Paso el tiempo y las primeras nieves se adelantaron helando las cosechas que aun no habían sido recogidas, aparte de la sequia que había castigado al campo estas nieves fueron otro mazazo para los cultivos hundiendo más en la miseria a los agricultores previniendo un terrible año lleno de malas cosechas y hambre.

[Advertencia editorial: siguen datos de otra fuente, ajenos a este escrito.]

(* ===== verification/_CoqProject ===== *)
-Q . S2P
Prelude.v
IntrusiveList.v
ListRefine.v
Refcount.v
StdHeap.v
TtlHeap.v
SpaceSaving.v
CountMinSketch.v
LatencyHistogram.v
Admission.v
MmLruList.v
MmLru.v
MmLruInv.v
MmLruOps.v
MmLruSet.v
MmLruTtl.v
MmLruFlush.v
MmLruRun.v
MmLruClaims.v
HashBucket.v
HashF14.v
HashTable.v
HashTableInv.v
HashTableOps.v
HashTableRefine.v
HashTableClaims.v
SharedSpinlock.v
CompactCache.v
CompactRefine.v
CompactClaims.v
Singleflight.v
Crc32.v
BinaryFormat.v
Serialization.v
SerializationClaims.v
MmLruSave.v
TlsRing.v
TlsCallback.v
TlsEvent.v
TlsAccess.v
TlsAccessInv.v
EpochReclamation.v
EpochInv.v
EpochObjects.v
EpochClaims.v
EpochProgress.v
HazardPointers.v
HazardInv.v
HazardObjects.v
HazardClaims.v
HazardProgress.v
SlabAllocator.v
SlabInv.v
SlabMoves.v
SlabGeo.v
SlabLocks.v
SlabClaims.v
CompressedPtr.v
CompressedList.v
DistributedMutex.v
DistributedWake.v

Nazario estaba nervioso, deseaba que pasase la época de nieves para salir de nuevo a los caminos, en aquella magnifica casa estaba como atrapado, lo único que le consolaba era el amor de Elisenda que cada día que pasaba era más fuerte, las visitas a la taberna le auguraban un año terrible, no solamente era el estado del campo y el hambre que se avecinaba, si no que se oía hablar de una enfermedad que estaba arrasando Europa y estaba entrando a España, pueblos costeros como Barcelona, Valencia y Mallorca estaban siendo arrasadas por la peste negra, Nazario no le dio mucha importancia, pensaba que sería un mal de marineros y que no se adentraría hacia las comarcas del interior.
Llegaron las navidades y el comienzo del año de nuestro señor 1348, faltaba poco para acabar la época de nieves y Nazario ya preparaba el carro con vino quesos y otros enseres con los que pudiera negociar, pasaba el tiempo y los caminos volvían a estar libres de nieves, era el momento ideal para ponerse de nuevo en marcha, Elisenda y Nazario subieron de nuevo al carro y despidiéndose de la familia partieron por los caminos de Castilla.
Tomo de nuevo los caminos pero esta vez era diferente, Elisenda le acompañaba, pararon en un bosque cogió una de las ballestas y se adentro en el, al par de horas apareció llevando dos ciervos que cargo en el carro, siguieron camino hasta llegar a un monasterio donde era conocido y sabia que le darían cobijo, cogió varias de las armas que en su día guardo en el carro hizo un paquete y montando una de las mulas salió, se dirigió a casa del conde a la que unía una gran amistad, llegose a las puertas de su residencia solicitando permiso para verlo, permiso que no solo fue concedido si no que el mismo conde salió a su encuentro.
---Hombre Nazario, ¿que buenas te traen por aquí?
----Varios asuntos, el primero que he matado dos ciervos.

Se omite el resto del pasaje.